Regulation of the mammalian selenoprotein thioredoxin reductase 1 in relation to cellular phenotype, growth, and signaling events.

Reactive oxygen species (ROS) are generated as toxic by-products of aerobic metabolism, but are also essential biomolecules in cell signaling. The thioredoxin (Trx) system is a major enzymatic system modulating ROS levels and is important for redox regulation of cellular function. It consists of Trx and thioredoxin reductase (TrxR), which reduces Trx using NADPH. Most, if not all, of the functions of Trx depend on the activity of TrxR. Mammalian TrxR enzymes are selenoproteins with broad substrate specificities, and alteration of cytosolic TrxR1 expression and activity is likely to be an important determinant for the control of cellular redox regulation.
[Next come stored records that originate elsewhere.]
(** C10 (as amended).  With [area], [Ix], [Iy], [kx], [ky], [L], [E], [fy]
    and [phi] between [2^-32] and [2^32] and [n] between 1 and 4,
    [factored_axial_capacity] returns a value strictly greater than 0 and
    at most [phi * area * fy]: the reduction factor lies in the interval
    from 0 (excluded) to 1 (included). *)
Theorem factored_axial_capacity_bounds
    (area I_x I_y k_x k_y L E f_y n phi : R) :
  in_box area -> in_box I_x -> in_box I_y -> in_box k_x -> in_box k_y ->
  in_box L -> in_box E -> in_box f_y -> in_box phi -> 1 <= n <= 4 ->
  exists P_r : R,
    factored_axial_capacity area I_x I_y k_x k_y L E f_y n phi = Ok P_r /\
    0 < P_r <= phi * area * f_y.
Proof.
  intros Ha Hix Hiy Hkx Hky HL HE Hfy Hphi Hn.
  exists (phi * area * f_y * reduction area I_x I_y k_x k_y E f_y n L).
  split; [apply capacity_in_box; assumption |].
  pose proof (reduction_bounds area I_x I_y k_x k_y E f_y n ltac:(lra) L)
    as [Hlo Hhi].
  assert (Hc : 0 < phi * area * f_y).
  { apply Rmult_lt_0_compat; [apply Rmult_lt_0_compat |];
      apply in_box_pos; assumption. }
  split; [apply Rmult_lt_0_compat; assumption |].
  rewrite <- (Rmult_1_r (phi * area * f_y)) at 2.
  apply Rmult_le_compat_l; lra.
Qed.

Lemma factored_axial_capacity_bounds_witness :
  exists P_r : R,
    factored_axial_capacity 1 1 1 1 1 1 1 1 1 1 = Ok P_r /\
    0 < P_r <= 1 * 1 * 1.
Proof.
  apply (factored_axial_capacity_bounds 1 1 1 1 1 1 1 1 1 1);
    first [apply in_box_one | lra].
Defined.

Lemma Rpower_one_base (y : R) : Rpower 1 y = 1.
Proof. unfold Rpower. rewrite ln_1, Rmult_0_r. apply exp_0. Qed.

Lemma in_range_inv_pow2 (j : nat) : in_range j (/ 2 ^ j).
Proof.
  pose proof (Rinv_0_lt_compat _ (pow2_pos j)) as Hp.
  unfold in_range. rewrite Rabs_pos_eq by lra. split; [lra |].
  apply Rle_trans with 1; [| apply pow2_ge_1].
  apply inv_pow2_le_1.
Qed.

(** C10 (as stated) fails for a short column: every input is positive,
    [lambda^(2n)] is below half an ulp, the sum [1 + lambda^(2n)] is
    [1.0] and the call returns [phi * area * fy] itself. *)
Lemma short_column_returns_yield_capacity :
  0 < / 2 ^ 30 /\
  factored_axial_capacity 1 1 1 1 1 (/ 2 ^ 30) 1 1 1 1 = Ok (1 * 1 * 1) /\
  ~ (1 * 1 * 1 < 1 * 1 * 1).
Proof.
  pose proof (Rinv_0_lt_compat _ (pow2_pos 30)) as HL.
  pose proof PI2_pos as HPI. pose proof PI2_3_2 as HPI3.
  split; [exact HL |]. split; [| lra].
  set (L := / 2 ^ 30) in *.
  assert (HL2 : 0 < L ^ 2) by (apply pow_lt; exact HL).
  assert (HFe : governing_stress 1 1 1 1 1 L 1 = PI ^ 2 / L ^ 2).
  { unfold governing_stress, buckling_stress.
    rewrite Rmin_left by lra. field. lra. }
  assert (Hq : 1 / governing_stress 1 1 1 1 1 L 1 = L ^ 2 / PI ^ 2).
  { rewrite HFe. field. lra. }
  assert (Hqpos : 0 < L ^ 2 / PI ^ 2) by (apply Rdiv_lt_0_compat; assumption).
  destruct (capacity_in_range 1 1 1 1 1 L 1 1 1 1) as (Hcap & Hlam & _);
    try apply in_range_one.
  - apply (in_range_weaken 30 32); [lia | apply in_range_inv_pow2].
  - rewrite Rabs_R1. lra.
  - rewrite Hq. lra.
  - rewrite Hcap. f_equal.
    assert (Ha : Rpower (sqrt (1 / governing_stress 1 1 1 1 1 L 1)) (2 * 1)
                 = L ^ 2 / PI ^ 2).
    { replace (2 * 1) with (INR 2) by (simpl; lra).
      rewrite Rpower_pow by exact Hlam.
      rewrite pow2_sqrt; [exact Hq | rewrite Hq; lra]. }
    rewrite Ha.
    assert (Hsmall : L ^ 2 / PI ^ 2 <= float_half_ulp).
    { apply Rle_trans with (L ^ 2).
      - apply Rle_trans with (L ^ 2 / 1); [| right; field].
        unfold Rdiv. apply Rmult_le_compat_l; [lra |].
        apply Rinv_le_contravar; nra.
      - unfold L, float_half_ulp. rewrite pow_inv, <- pow_mult.
        apply inv_pow2_le. lia. }
    unfold float_add_one. rewrite Rabs_pos_eq by lra.
    destruct (Rle_dec (L ^ 2 / PI ^ 2) float_half_ulp); [| contradiction].
    rewrite Rpower_one_base. ring.
Qed.

(** C5 (as amended).  With [area], [Ix], [Iy], [kx], [ky], [E], [fy] and
    [phi] fixed between [2^-32] and [2^32] and [n] between 1 and 4,
    [factored_axial_capacity] does not increase with the height: for
    heights [L1 <= L2] in the same range both calls return, and the value
    at [L1] is at least the value at [L2]. *)
Theorem factored_axial_capacity_antitone_in_height
    (area I_x I_y k_x k_y E f_y n phi L1 L2 : R) :
  in_box area -> in_box I_x -> in_box I_y -> in_box k_x -> in_box k_y ->
  in_box E -> in_box f_y -> in_box phi -> 1 <= n <= 4 ->
  in_box L1 -> in_box L2 -> L1 <= L2 ->
  exists P1 P2 : R,
    factored_axial_capacity area I_x I_y k_x k_y L1 E f_y n phi = Ok P1 /\
    factored_axial_capacity area I_x I_y k_x k_y L2 E f_y n phi = Ok P2 /\
    P2 <= P1.
Proof.
  intros Ha Hix Hiy Hkx Hky HE Hfy Hphi Hn HL1 HL2 HL.
  exists (phi * area * f_y * reduction area I_x I_y k_x k_y E f_y n L1),
         (phi * area * f_y * reduction area I_x I_y k_x k_y E f_y n L2).
  split; [apply capacity_in_box; assumption |].
  split; [apply capacity_in_box; assumption |].
  apply Rmult_le_compat_l.
  - apply Rlt_le. apply Rmult_lt_0_compat; [apply Rmult_lt_0_compat |];
      apply in_box_pos; assumption.
  - apply reduction_antitone; try (apply in_box_pos; assumption); lra.
Qed.

Lemma in_box_two : in_box 2.
Proof. apply in_box_between. lra. Qed.

Lemma factored_axial_capacity_antitone_in_height_witness :
  exists P1 P2 : R,
    factored_axial_capacity 1 1 1 1 1 1 1 1 1 1 = Ok P1 /\
    factored_axial_capacity 1 1 1 1 1 2 1 1 1 1 = Ok P2 /\
    P2 <= P1.
Proof.
  apply (factored_axial_capacity_antitone_in_height 1 1 1 1 1 1 1 1 1 1 2);
    first [apply in_box_one | apply in_box_two | lra].
Defined.

Lemma in_range_ten : in_range 4 10.
Proof.
  unfold in_range. rewrite Rabs_pos_eq by lra.
  replace (2 ^ 4) with 16 by (simpl; lra). lra.
Qed.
TrxR1 activity in cells seems to be modulated by an intricate interplay, involving a housekeeping type promoter in combination with alternative splice variants and transcriptional start sites, posttranscriptional regulation through AU-rich elements, inactivation by electrophilic agents and by itself modulating the effects of several key signaling molecules. TrxR1 activity is also intimately linked with several aspects of selenium metabolism, and hence selenoprotein function in general. Here, we summarize the current knowledge of these different levels of TrxR1 regulation in diverse cell types and in response to growth and signaling events.